La Syrie est à maints égards l’épicentre des situations de crise dans les États situés sur les côtes orientale et méridionale de la Méditerranée. La recherche de solutions est devenue encore plus difficile. Les effets de ces conflits, qui au Proche et au Moyen-Orient se manifestent par une série complexe de fractures, marquent profondément la psyché collective, en particulier dans le monde arabe et sunnite. Ces effets ont également un impact sur les sunnites en Europe. En dépit des opérations militaires renforcées, aucune avancée décisive n’est en vue en Syrie et en Irak, encore moins une solution politique. L’« État islamique » joue toujours un rôle central, le terrorisme djihadiste définissant pour une grande part le niveau de la menace à l’échelle planétaire. C’est le cas en Suisse également, où la menace terroriste reste élevée. Elle émane principalement de l’« État islamique » ainsi que d’individus isolés et de petits groupes inspirés ou téléguidés par ce dernier. La menace émanant du groupe terroriste Al-Qaïda reste pour sa part inchangée.
La Turquie se trouve dans une grave crise intérieure et extérieure. Les troubles en Syrie et en Irak menacent à ses yeux des intérêts-clefs de la sécurité nationale. La tentative de putsch en été 2016 n’a pas seulement mis à l’épreuve la stabilité des institutions turques mais, à travers la réaction du président et son instrumentalisation efficace d’un nationalisme turc à large ancrage, elle a aussi exposé les relations de la Turquie avec l’Europe à de nouvelles tensions. La dégradation des rapports avec l’UE, qui perdure depuis quelques années, semble indiquer que leurs relations sont durablement affectées. La Turquie joue un rôle essentiel dans la stratégie européenne qui consiste à endiguer les mouvements de réfugiés ainsi que la menace terroriste.

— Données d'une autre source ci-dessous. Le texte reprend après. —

Lemma frame_rest a :
  0 <= a < 2 ^ 48 -> ~ frame_va <= a < frame_va + 8 * FRAME_WORDS -> space_byte frame_space a = space_byte sp a.
Proof.
  intros Ha Hn. destruct frame_facts as (Hr & Ho & Hend & H8). unfold FRAME_WORDS in *.
  unfold space_byte, frame_space, set_space. case_decide as E; [|done]. rewrite E, Hsp. f_equal. unfold page_byte. cbn [ap_words].
  set (o := a mod 4096). pose proof (Z.mod_pos_bound a 4096 ltac:(lia)) as Hob. fold o in Hob.
  assert (Hi : index_ok (o / 8)) by (unfold index_ok; Z.to_euclidean_division_equations; lia).
  rewrite Hwords by done. f_equal. apply writes_outside. intros i v Hin. apply Hws in Hin. unfold FRAME_WORDS in Hin. fold off.
  apply same_page in E; [|done..]. intros Heq. apply Hn. pose proof (Z.div_mod a 4096 ltac:(lia)). pose proof (Z.div_mod frame_va 4096 ltac:(lia)).
  fold off in H0. fold o in H. assert (o / 8 = off / 8 + i) by lia. pose proof (Z.div_mod o 8 ltac:(lia)). pose proof (Z.mod_pos_bound o 8 ltac:(lia)). lia.
Qed.

End frame.

(** ** Theory: memory *)

Section fork_memory.
Variable page_pool_start : Z.
Hypothesis pool_in_ram : KERNEL_VA_BASE < page_pool_start <= RAM_end.
(** X5: the selector gives no index exactly when the listing is absent or
    empty, or holds no video file and is not a single file. *)
Theorem findBestFileIndex_undetermined (files : option (list TorrentFile))
    (season episode : option Z) :
  findBestFileIndex files season episode = None <->
  files = None \/
  exists fs, files = Some fs /\
             (fs = [] \/ ((forall g, g ∈ fs -> isVideoFile g = false) /\ length fs <> 1%nat)).
Proof.
  destruct files as [[|file fs]|].
  - split; [intros _; right; exists []; auto | reflexivity].
  - rewrite findBestFileIndex_unfold.
    pose proof (pick_firstLargest (isEpisodeFile season episode) (file :: fs)) as He.
    pose proof (pick_firstLargest isVideoFile (file :: fs)) as Hv.
    destruct (foldl (pick (isEpisodeFile season episode)) None (file :: fs)) as [f|].
    { split; [discriminate|]. intros [E|(fs' & [= <-] & [E|[Hno _]])]; try discriminate.
      apply firstLargest_elem in He as [Hin HP]. unfold isEpisodeFile in HP.
      rewrite (Hno f Hin) in HP. discriminate. }
    destruct (foldl (pick isVideoFile) None (file :: fs)) as [f|].
    { split; [discriminate|]. intros [E|(fs' & [= <-] & [E|[Hno _]])]; try discriminate.
      apply firstLargest_elem in Hv as [Hin HP]. rewrite (Hno f Hin) in HP. discriminate. }
    destruct fs as [|g fs].
    + split; [discriminate|]. intros [E|(fs' & [= <-] & [E|[_ Hlen]])]; try discriminate.
      contradiction Hlen. reflexivity.
    + split; [|reflexivity]. intros _. right. exists (file :: g :: fs).
      split; [reflexivity|]. right. split; [exact Hv | discriminate].
  - split; [auto | reflexivity].
Qed.

(** ** Bulk cache status, every answer *)

Lemma prepared_is_Some (hashes : list string) (m : gmap string PremiumizeCacheStatus)
    (h : string) :
  is_Some (foldl (fun r hash => <[hash := notCached]> r) m hashes !! h) <->
  is_Some (m !! h) \/ h ∈ hashes.
Proof.
  revert m. induction hashes as [|x hashes IH]; intros m; cbn [foldl].
  - split; [auto | intros [H|H]; [assumption | inversion H]].
  - rewrite IH, elem_of_cons. destruct (decide (x = h)) as [->|Hne].
    + rewrite lookup_insert_eq. split; [auto|]. intros _. left. eauto.
    + rewrite lookup_insert_ne by assumption. split; [tauto|].
      intros [H|[E|H]]; auto. congruence.
Qed.

Lemma recorded_is_Some (response : list json) (filenames : option json)
    (entries : list (nat * string)) (m : gmap string PremiumizeCacheStatus) (h : string) :
  is_Some (foldl (recordStatus response filenames) m entries !! h) <->
  is_Some (m !! h) \/ h ∈ map snd entries.
Proof.
  revert m. induction entries as [|[i x] entries IH]; intros m; cbn [foldl map snd].
  - split; [auto | intros [H|H]; [assumption | inversion H]].
  - rewrite IH, elem_of_cons. unfold recordStatus.
    destruct (decide (x = h)) as [->|Hne].
    + rewrite lookup_insert_eq. split; [auto|]. intros _. left. eauto.
    + rewrite lookup_insert_ne by assumption. split; [tauto|].
      intros [H|[E|H]]; auto. congruence.
Qed.

Lemma imap_pair_snd (hashes : list string) (f : nat -> nat) :
  map snd (imap (fun i h => (f i, h)) hashes) = hashes.
Proof.
  revert f. induction hashes as [|h hashes IH]; intros f; cbn [imap map snd]; [reflexivity|].
  f_equal. apply (IH (f ∘ S)).
Qed.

Depuis avril 2016, soit après la fermeture de la route dite des Balkans et la conclusion de l’Accord entre l’UE et la Turquie, le pic de l’année précédente dans les mouvements migratoires vers l’Europe a été contrecarré, mais la pression reste élevée. Il est toujours possible que la situation dégénère en crise et donc que les aspects politico- sécuritaires de la migration ressortent de manière plus saillante, cela d’une part dans le domaine du terrorisme, avec des auteurs d’attentats émigrant en Europe, et d’autre part dans le domaine de l’extrémisme violent. Alors que les milieux d’extrême droite en Suisse ne se sont jusqu’ici pas manifestés comme ailleurs en Europe par des actes de violence contre des réfugiés ou des infrastructures et des prestataires dans le domaine de l’asile, les milieux d’extrême gauche ont fait de la migration l’un de leurs principaux chevaux de bataille, ayant également recours à la violence. C’est en particulier cette thématique qui serait à même d’entraîner une escalade dans le domaine de l’extrémisme violent. Même si la situation observée dans ces milieux est plutôt calme, leur potentiel de violence autour de ce thème est toujours intact.
L’espionnage demeure un instrument utilisé par certains Etats afin d’acquérir des informations. Il est aussi pratiqué en Suisse – pas seulement contre la Suisse mais aussi contre des organisations internationales ou des organisations non gouvernementales (ONG) ayant leur siège dans notre pays. Les activités de sabotage dans le cyberespace suscitent de plus en plus une attention globale. Les États qui disposent de cybercapacités offensives propres poursuivent leur développement de manière intensive. Après que les révélations d’Edward Snowden ont donné un aperçu détaillé des cybercapacités des États-Unis et de leurs alliés du groupe dit Five Eyes (États-Unis, Royaume-Uni, Canada, Australie, Nouvelle-Zélande), ce sont avant tout les activités émanant de l’espace russe dans le domaine cybernétique qui gagnent actuellement en agressivité. Les États sans moyens offensifs propres misent davantage sur les offres de groupes de pirates informatiques. Les conflits interétatiques se déroulent de plus en plus aussi dans l’espace virtuel.